Matrix products under which the determinant behaves multiplicatively The determinant behaves multiplicatively with respect to the usual matrix product 
$$
\det(AB) = \det(A)\det(B),
$$ 
and also with respect to the Kronecker (or tensor) product of square matrices 
$$
\det(A\otimes B) = \det(A)^q \det(B)^p,
$$ 
when $A$ and $B$ are $p\times p$ and $q \times q$ matrices, respectively. 
Are there other natural types of matrix products under which the determinant behaves multiplicatively? To be completely precise, the property I need is that the determinant of the product is $0$ if and only if the determinant of at least one of its factors is $0$.
 A: Direct summation (taking a $p \times p$ matrix $A$ and a $q \times q$ matrix $B$ and returning a block-diagonal $(p+q) \times (p+q)$ matrix $A \oplus B := \begin{pmatrix} A & 0 \\\ 0 & B \end{pmatrix}$) also works:
$$\det(A \oplus B) = \det(A) \det(B).$$
One can debate whether this operation deserves to be called a "matrix product", though (for instance, it is not distributive over addition).
EDIT: Another (somewhat trivial) example is the reversed multiplication operation $(A, B) \mapsto BA$.  More generally, if there was a linear automorphism $T$ on $Mat_n$ that preserved the singular variety $\{ A \in Mat_n: \det A = 0 \}$, one could conjugate the usual matrix multiplication operation by $T$.  In the above example, $T$ is the transpose operation $T: A \mapsto A^t$.  As another example, one could let $T$ be a left multiplication operator $A \mapsto SA$ for some invertible $S$, in which case the matrix multiplication operation becomes $(A, B) \mapsto ASB$, which also seems to work.  One can combine the two and obtain another operation $(A, B) \mapsto BSA$.  I'm not sure if these are the only examples that can be constructed by this method.
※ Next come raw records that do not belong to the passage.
Lemma acquire_inv st t r mode st' o :
  lock_inv st -> wf_resource r -> ls_blocked st !! t = None ->
  acquire st t r mode = (st', o) -> lock_inv st'.
Proof.
  intros HI Hr Hb. unfold acquire. destruct (GetOrCreate st r) as [st1 q] eqn:Hg.
  destruct (GetOrCreate_inv _ _ _ _ HI Hr Hg) as (HI1 & Hk & Hres & Hh & Hb1).
  rewrite <-Hb1 in Hb. match goal with |- (if ?c then _ else _) = _ -> _ => destruct c eqn:Hs end;
    [by intros [= <- <-]|].
  match goal with |- (let '(_, _) := ?x in _) = _ -> _ => destruct x as [q2 h2] eqn:Hd end.
  destruct (upgrade_drop_inv st1 t r q mode _ _ HI1 Hk Hres Hb Hd Hs) as (Hn & Hr2 & HL).
  rewrite <-Hr2 in HL, Hn |- *.
  assert (Hin : held_in (<[t := h2]> (ls_held st1)) t = h2)
    by (rewrite held_in_insert; by rewrite decide_True).
  assert (Hn' : held_in (<[t := h2]> (ls_held st1)) t !! q_res q2 = None) by (by rewrite Hin).
  destruct (CanGrant q2 mode t) eqn:Hc.
  - intros [= <- <-]. unfold lock_inv. simpl.
    pose proof (Linv_AddGranted _ _ _ _ _ _ t mode HL Hb Hn' Hc) as HA.
    rewrite Hin, insert_insert_eq in HA. exact HA.
  - unfold Held_Get. rewrite Hn. intros [= <- <-]. unfold lock_inv. simpl.
    exact (Linv_AddWaiting _ _ _ _ _ _ t mode HL Hb Hn').
Qed.

Lemma lstep_inv st st' : lock_inv st -> lstep st st' -> lock_inv st'.
Proof.
  intros HI [t r m st2 o Hb Hr Ha|t w Hw Hc|t w why st2 e Hw Hc|t r st2 Hr Hb Hc|t st2 Hc].
  - by eapply acquire_inv.
  - by apply wait_granted_inv.
  - destruct (wait_cancelled_inv st t w why HI Hw) as (st3 & e3 & He & HI' & _). congruence.
  - destruct (ReleaseLock_inv st t r HI Hr Hb) as (st3 & He & HI'). congruence.
  - destruct (ReleaseAllLocks_inv st t HI) as (st3 & He & HI' & _). congruence.
Qed.

Lemma lock_init_inv g : lock_inv (lock_init g).
Proof.
  split; unfold held_in; simpl; intros *; rewrite ?lookup_empty; try done; set_solver.
Qed.

Lemma lreach_inv g st : lreach g st -> lock_inv st.
Proof. induction 1; [apply lock_init_inv|by eapply lstep_inv]. Qed.

(** Two grants of one queue are compatible. *)
Lemma queue_inv_compatible q g1 g2 :
  queue_inv q -> g1 ∈ q_granted q -> g2 ∈ q_granted q -> rq_TxnID g1 <> rq_TxnID g2 ->
  LockCompatible (rq_Mode g1) (rq_Mode g2) = true.
Proof.
  unfold queue_inv, pairwise_compatible. intros Hp. revert g1 g2.
  induction Hp as [|g gs Hf Hp IH]; intros g1 g2; [by intros ?%elem_of_nil|].
  rewrite Forall_forall in Hf.
  intros [->|H1]%elem_of_cons [->|H2]%elem_of_cons Hne; [done|by apply Hf| |by apply IH].
  rewrite LockCompatible_sym. by apply Hf.
Qed.

Lemma held_compatible st t1 t2 r m1 m2 :
  lock_inv st -> t1 <> t2 ->
  held_of st t1 !! r = Some m1 -> held_of st t2 !! r = Some m2 -> LockCompatible m1 m2 = true.
Proof.
  intros HI Hne H1 H2.
  destruct (li_held _ _ _ _ _ HI _ _ _ H1) as (q1 & g1 & Hk1 & _ & Hg1 & <- & <-).
  destruct (li_held _ _ _ _ _ HI _ _ _ H2) as (q2 & g2 & Hk2 & _ & Hg2 & <- & <-).
  rewrite Hk1 in Hk2. simplify_eq.
  apply (queue_inv_compatible q2); try done. apply (qo_inv _ _ _ _ _ (li_queue _ _ _ _ _ HI _ _ Hk1)).
Qed.

(** What [acquire] decides, and the state it decides in. *)
Lemma acquire_outcome st t r mode :
  let q := (GetOrCreate st r).2 in
  (acquire st t r mode).2 = AcqGranted <->
    (exists ex, held_of st t !! r = Some ex /\ LockStrength mode <= LockStrength ex)
    \/ (forall g, g ∈ q_granted q -> rq_TxnID g <> t -> LockCompatible mode (rq_Mode g) = true).
Proof.
  unfold acquire. destruct (GetOrCreate st r) as [st1 q] eqn:Hg. cbn [snd].
  assert (Hh : held_of st1 t = held_of st t).
  { unfold GetOrCreate in Hg. destruct (Table_Get st r); by simplify_eq. }
  rewrite Hh. unfold Held_Get.
  assert (Hcan : forall q', q_granted q' = q_granted q \/ q' = (RemoveGranted q t).1 ->
    CanGrant q' mode t = true <->
    (forall g, g ∈ q_granted q -> rq_TxnID g <> t -> LockCompatible mode (rq_Mode g) = true)).
  { intros q' Hq'. split.
    - intros Hc g Hg1 Hg2. apply (CanGrant_others q' mode t); [done| |done].
      destruct Hq' as [->| ->]; [done|]. by apply RemoveGranted_elem.
    - intros Ha. apply forallb_forall. intros g Hg1%list_elem_of_In. apply orb_true_iff.
      destruct (N.eqb_spec (rq_TxnID g) t) as [?|Hne]; [by left|right]. apply Ha; [|done].
      destruct Hq' as [<-| ->]; [done|]. by apply RemoveGranted_elem in Hg1 as [? _]. }
  destruct (held_of st t !! r) as [ex|].
  - destruct (Nat.leb_spec (LockStrength mode) (LockStrength ex)) as [Hle|Hlt]; simpl.
    { split; [|done]. intros _. left. by exists ex. }
    rewrite (proj2 (Nat.ltb_lt _ _) Hlt), <-(Hcan (RemoveGranted q t).1) by (by right).
    destruct (CanGrant _ mode t) eqn:Hc; simpl; [tauto|]. split; [done|].
    intros [(ex' & [= <-] & ?)|?]; [lia|done].
  - rewrite <-(Hcan q) by (by left). destruct (CanGrant q mode t) eqn:Hc; simpl; [tauto|].
    split; [done|]. by intros [(ex & ? & _)|?].
Qed.
End Acquire.

(** ** Executable runs, for concrete schedules *)

Inductive LockOp :=
| OpAcquire (t : N) (r : ResourceID) (m : Mode)
| OpWake (t : N)
| OpCancel (t : N) (why : CancelReason)
| OpReleaseAll (t : N).

#[export] Instance wf_resource_dec r : Decision (wf_resource r).
Proof. unfold wf_resource. destruct (r_Type r); apply _. Defined.

Definition exec_op {G} `{WFGInterface G} (st : LockSt) (op : LockOp) : option (@LockSt G) :=
  match op with
  | OpAcquire t r m =>
      if bool_decide (ls_blocked st !! t = None /\ wf_resource r)
      then Some (acquire st t r m).1 else None
  | OpWake t =>
      match ls_blocked st !! t with
      | Some w => if bool_decide (w_req w ∈ ls_closed st) then Some (wait_granted st t w) else None
      | None => None
      end
  | OpCancel t why =>
      match ls_blocked st !! t with
      | Some w => fst <$> wait_cancelled st t w why
      | None => None
      end
  | OpReleaseAll t => ReleaseAllLocks st t
  end.

#[export] Instance Waiter_eq_dec : EqDecision Waiter.
Proof. solve_decision. Defined.

Fixpoint exec_ops {G} `{WFGInterface G} (st : LockSt) (ops : list LockOp) : option (@LockSt G) :=
  match ops with
  | [] => Some st
  | op :: ops => exec_op st op ≫= fun st => exec_ops st ops
  end.

Lemma exec_op_step {G} `{WFGInterface G} (st st' : @LockSt G) op :
  exec_op st op = Some st' -> lstep st st'.
Proof.
  destruct op as [t r m|t|t why|t]; simpl; intros He.
  - case_bool_decide as Hb; [|done]. destruct Hb. injection He as <-.
    apply (step_acquire _ t r m _ (acquire st t r m).2); [done|done|].
    by destruct (acquire st t r m).
  - destruct (ls_blocked st !! t) as [w|] eqn:Hw; [|done]. case_bool_decide; [|done].
    injection He as <-. by apply step_granted.
  - destruct (ls_blocked st !! t) as [w|] eqn:Hw; [|done].
    destruct (wait_cancelled st t w why) as [[st2 e]|] eqn:Hc; [|done].
    injection He as <-. by eapply step_cancelled.
  - by eapply step_release_all.
Qed.

Lemma exec_ops_reach {G} `{WFGInterface G} g (st st' : @LockSt G) ops :
  lreach g st -> exec_ops st ops = Some st' -> lreach g st'.
Proof.
  revert st. induction ops as [|op ops IH]; intros st Hr He; simpl in He; [by simplify_eq|].
  destruct (exec_op st op) as [st1|] eqn:E; [|done].
  apply (IH st1); [|done]. apply (lreach_step _ st); [done|]. by eapply exec_op_step.
Qed.

(** ** Properties *)


(** Clean-up always succeeds: in a reachable state [ReleaseAllLocks]
    runs to its end (no granted channel is closed twice) and leaves the
    transaction with no lock; a cancelled wait also runs to its end and
    leaves no request of the transaction in the queue, whether it was still
    waiting or had been granted in the meantime. *)
Theorem lock_cleanup {G} `{WFGInterface G} (g : G) st t :
  lreach g st ->
  (exists st', ReleaseAllLocks st t = Some st' /\ held_of st' t = ∅)
  /\ forall w why, ls_blocked st !! t = Some w ->
     exists st' e, wait_cancelled st t w why = Some (st', e) /\ ls_blocked st' !! t = None
       /\ forall q rq, Table_Get st' (w_res w) = Some q ->
            rq ∈ q_granted q \/ rq ∈ q_waiting q -> rq_TxnID rq <> t.
Proof.
  intros Hr%lreach_inv. split.
  - destruct (ReleaseAllLocks_inv st t Hr) as (st' & He & _ & Hh). by exists st'.
  - intros w why Hw. destruct (wait_cancelled_inv st t w why Hr Hw) as (st' & e & He & _ & Hb & Hn).
    exists st', e. split_and!; [done| |done]. by rewrite Hb, lookup_delete_eq.
Qed.

(** [AcquireLockCtx] returns at once exactly when the transaction
    already holds a lock of at least the requested strength, or when no
    other transaction holds a conflicting mode. The waiting list is not
    looked at: a compatible request overtakes the requests that wait. *)
Theorem acquire_decision {G} `{WFGInterface G} (st : @LockSt G) t r mode :
  (acquire st t r mode).2 = AcqGranted <->
    (exists ex, held_of st t !! r = Some ex /\ LockStrength mode <= LockStrength ex)
    \/ (forall rq, rq ∈ q_granted (GetOrCreate st r).2 -> rq_TxnID rq <> t ->
          LockCompatible mode (rq_Mode rq) = true).
Proof. apply acquire_outcome. Qed.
A: The determinant of the product of two non square matrices is nicely expressed by the Binet-Cauchy formula:
$$
\det(AB) = \sum_I \det A_I \det B_I
$$
Here $A$ is $n \times m$ and $B$ is $m \times n$ and the sum ranges over $n$-subsets $I$ of the numbers $\{1,2,...,m\}$. $A_I$ means "select columns of $A$ indexed by $I$" and $B_I$ means "select the rows of $B$ indexed by $I$". If either $A$ or $B$ has rank less than $n$ than the determinant of $AB$ is, thus, zero.
I do not know for certain, but this looks like it has to do with some kind of coproduct?